Today, Da and I compiled a few verses and hymns to put in large print on cards for Papa. He is so very tired that he feels ill and gets fearful after a bit of exertion like coughing. Reminding him of his favorite hymns really calms him down. The trouble is remembering them ourselves. Before we left Springfield, I went through his old Bible and noted some of his favorite verses. Those, and some peaceful ones are the ones I put on cards for him. He can't read fine print.

We took him out to eat one day, but that over tired him way too much. Then we brought in his favorite meal from KFC and they forgot his mashed potatoes and gravy. Arrgg. Grrrrr. Otherwise, he is doing well. His memory of things is mostly long term. His short term memory is gone. He sleeps a lot and doesn't do mornings. He's my kind of guy.
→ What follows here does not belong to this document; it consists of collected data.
(** [a.indexOf(x)], [None] for -1.  The comparison is [===]; holes are
    skipped, and the arrays here never hold an explicit [undefined]. *)
Fixpoint indexOf (a : list entry) (x : entry) : option nat :=
  match a with
  | [] => None
  | e :: a' =>
      if bool_decide (e = x ∧ x ≠ Undefined) then Some 0%nat
      else S <$> indexOf a' x
  end.

(** The loop counter of [for (let i = 0; i < GAME_CONFIG.WORD_LENGTH; i++)]. *)
Definition positions : list nat := seq 0 (Z.to_nat WORD_LENGTH).

(** Body of the first loop: mark correct positions. *)
Definition first_pass (guessArray : list entry)
    (acc : list LetterStatus * list entry) (i : nat) : list LetterStatus * list entry :=
  let '(letterStatus, targetArray) := acc in
  if bool_decide (array_get guessArray i = array_get targetArray i)
  then (<[i:=correct]> letterStatus, array_set targetArray i Null)
  else (letterStatus, targetArray).

(** Body of the second loop: mark present letters. *)
Definition second_pass (guessArray : list entry)
    (acc : list LetterStatus * list entry) (i : nat) : list LetterStatus * list entry :=
  let '(letterStatus, targetArray) := acc in
  if bool_decide (letterStatus !! i = Some correct) then acc
  else match indexOf targetArray (array_get guessArray i) with
       | Some index => (<[i:=present]> letterStatus, array_set targetArray index Null)
       | None => acc
       end.

(** [letterStatus] as [processGuess(guess)] has it after both loops, for the
    target word [targetWord]. *)
Definition score (guess targetWord : string) : list LetterStatus :=
  let targetArray := split targetWord in
  let guessArray := split guess in
  let letterStatus := replicate (Z.to_nat WORD_LENGTH) absent in
  let acc1 := foldl (first_pass guessArray) (letterStatus, targetArray) positions in
  let acc2 := foldl (second_pass guessArray) acc1 positions in
  acc2.1.

(** Number of positions of the guess that hold letter [L] and are marked
    [correct] or [present]. *)
Fixpoint credited (L : ascii) (guess : list ascii) (letterStatus : list LetterStatus) : nat :=
  match guess, letterStatus with
  | g :: guess', s :: letterStatus' =>
      ((if bool_decide (g = L ∧ s ≠ absent) then 1 else 0)
       + credited L guess' letterStatus')%nat
  | _, _ => 0%nat
  end.

(** Number of entries of the target array that still hold letter [L]. *)
Definition remaining (L : ascii) (targetArray : list entry) : nat :=
  length (filter (λ e, e = Letter L) targetArray).

(** Number of occurrences of [L] in a word. *)
Definition occurrences (L : ascii) (w : string) : nat :=
  count_occ ascii_dec (list_ascii_of_string w) L.

(** STORAGE_KEYS.STATS and the keys of the session protection. *)
Definition STATS_KEY : string := "wordleStats".
Definition SESSION_KEY : string := "currentGameSession".
Definition GAME_STATE_KEY : string := "gameState".
Definition ACTIVE_GAME_KEY : string := "activeGame".

(** KEYBOARD_LAYOUT.flat(); the last key is the erase-to-the-left sign. *)
Definition BACKSPACE : string := "⌫".
Definition KEYBOARD_LAYOUT : list string :=
  [ "Q"; "W"; "E"; "R"; "T"; "Y"; "U"; "I"; "O"; "P";
    "A"; "S"; "D"; "F"; "G"; "H"; "J"; "K"; "L";
    "ENTER"; "Z"; "X"; "C"; "V"; "B"; "N"; "M"; BACKSPACE ].

(** ** Session state *)

(** Numbers are JavaScript doubles in the source.  The counters are
    modelled by [Z], and [++] by adding 1, which is what the code does on
    the integers up to 2^53 - 1 ([Number.MAX_SAFE_INTEGER]); past them the
    code rounds.  The theorems that rest on an exact count assume counters
    in that range ([safe_integer] below). *)
Record Stats := { gamesPlayed : Z; gamesWon : Z; currentStreak : Z; maxStreak : Z }.

Definition DEFAULT_STATS : Stats :=
  {| gamesPlayed := 0; gamesWon := 0; currentStreak := 0; maxStreak := 0 |}.

Definition MAX_SAFE_INTEGER : Z := 2 ^ 53 - 1.
Definition safe_integer (x : Z) : Prop := - MAX_SAFE_INTEGER ≤ x ≤ MAX_SAFE_INTEGER.

(** A DOM element as far as the game reads it back: its text and its class
    attribute, kept as the list of class names. *)
Record Tile := { textContent : string; className : list string }.

(** [el.classList.add(c)] and [el.classList.remove(c)] *)
Definition classList_add (c : string) (cl : list string) : list string :=
  if decide (c ∈ cl) then cl else cl ++ [c].
Definition classList_remove (c : string) (cl : list string) : list string :=
  filter (λ x, x ≠ c) cl.

(** The objects pushed on [boardState] and the [gameState] object written by
    [saveCompleteGameState]; [boardState] is [None] when the parsed object
    has no such array. *)
Module boardTile.
Record t := { row : Z; col : Z; content : string; className : list string }.
End boardTile.

Module gameState.
Record t := {
  timestamp : Z;
  active : bool;
  targetWord : string;
  currentRow : Z;
  currentTile : Z;
  gameOver : bool;
  boardState : option (list boardTile.t);
  guesses : list string }.
End gameState.

(** Callbacks handed to [setTimeout] that have not run yet. *)
Inductive Timer :=
| RevealTile (i : nat) (guessArray : list entry) (letterStatus : list LetterStatus)
| CheckResult (guess : string)
| HideMessage.

(** The module-level variables of game.js, the document, the storage areas
    and the work that is suspended: [validating] holds the guesses whose
    [isValidWord] promise is pending, [timers] the scheduled callbacks,
    [saving] the [endGameWon] ([true]) and [endGameLost] ([false]) calls
    waiting on [saveStatsToSupabase]. *)
Record Session := {
  targetWord : string;
  currentRow : Z;
  currentTile : Z;
  gameOver : bool;
  stats : Stats;
  isValidating : bool;
  inputEnabled : bool;
  gameStarted : bool;
  tiles : gmap (Z * Z) Tile;
  keys : gmap string (list string);
  message : string * bool;
  modal : string * string * bool;
  localStorage : gmap string string;
  sessionStorage : gmap string string;
  validating : list string;
  timers : list Timer;
  saving : list bool }.

Definition stats_with_gamesPlayed (v : Z) (st : Stats) : Stats :=
  {| gamesPlayed := v; gamesWon := gamesWon st; currentStreak := currentStreak st; maxStreak := maxStreak st |}.

Definition stats_with_gamesWon (v : Z) (st : Stats) : Stats :=
  {| gamesPlayed := gamesPlayed st; gamesWon := v; currentStreak := currentStreak st; maxStreak := maxStreak st |}.

Definition stats_with_currentStreak (v : Z) (st : Stats) : Stats :=
  {| gamesPlayed := gamesPlayed st; gamesWon := gamesWon st; currentStreak := v; maxStreak := maxStreak st |}.

Definition stats_with_maxStreak (v : Z) (st : Stats) : Stats :=
  {| gamesPlayed := gamesPlayed st; gamesWon := gamesWon st; currentStreak := currentStreak st; maxStreak := v |}.
Definition with_targetWord (v : string) (s : Session) : Session :=
  {| targetWord := v; currentRow := currentRow s; currentTile := currentTile s;
     gameOver := gameOver s; stats := stats s; isValidating := isValidating s;
     inputEnabled := inputEnabled s; gameStarted := gameStarted s; tiles := tiles s;
     keys := keys s; message := message s; modal := modal s;
     localStorage := localStorage s; sessionStorage := sessionStorage s;
     validating := validating s; timers := timers s; saving := saving s |}.

Definition with_currentRow (v : Z) (s : Session) : Session :=
  {| targetWord := targetWord s; currentRow := v; currentTile := currentTile s;
     gameOver := gameOver s; stats := stats s; isValidating := isValidating s;
     inputEnabled := inputEnabled s; gameStarted := gameStarted s; tiles := tiles s;
     keys := keys s; message := message s; modal := modal s;
     localStorage := localStorage s; sessionStorage := sessionStorage s;
     validating := validating s; timers := timers s; saving := saving s |}.

Definition with_currentTile (v : Z) (s : Session) : Session :=
  {| targetWord := targetWord s; currentRow := currentRow s; currentTile := v;
     gameOver := gameOver s; stats := stats s; isValidating := isValidating s;
     inputEnabled := inputEnabled s; gameStarted := gameStarted s; tiles := tiles s;
     keys := keys s; message := message s; modal := modal s;
     localStorage := localStorage s; sessionStorage := sessionStorage s;
     validating := validating s; timers := timers s; saving := saving s |}.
I am back to blogging. Where is everyone else?

Monday, October 09, 2006

Going to Springfield

I may not be here for a week. Da and I are going for our yearly visit to Springfield, Illinois. October is our favorite time back there. The summer humidity and heat are gone and the winter chill has not set in yet. It looks like we will get to see the fall colors at their peak this year, too. Sometimes we miss them, one can never really predict them that well. I always look forward to seeing them anyway. I'm taking my camera just in case.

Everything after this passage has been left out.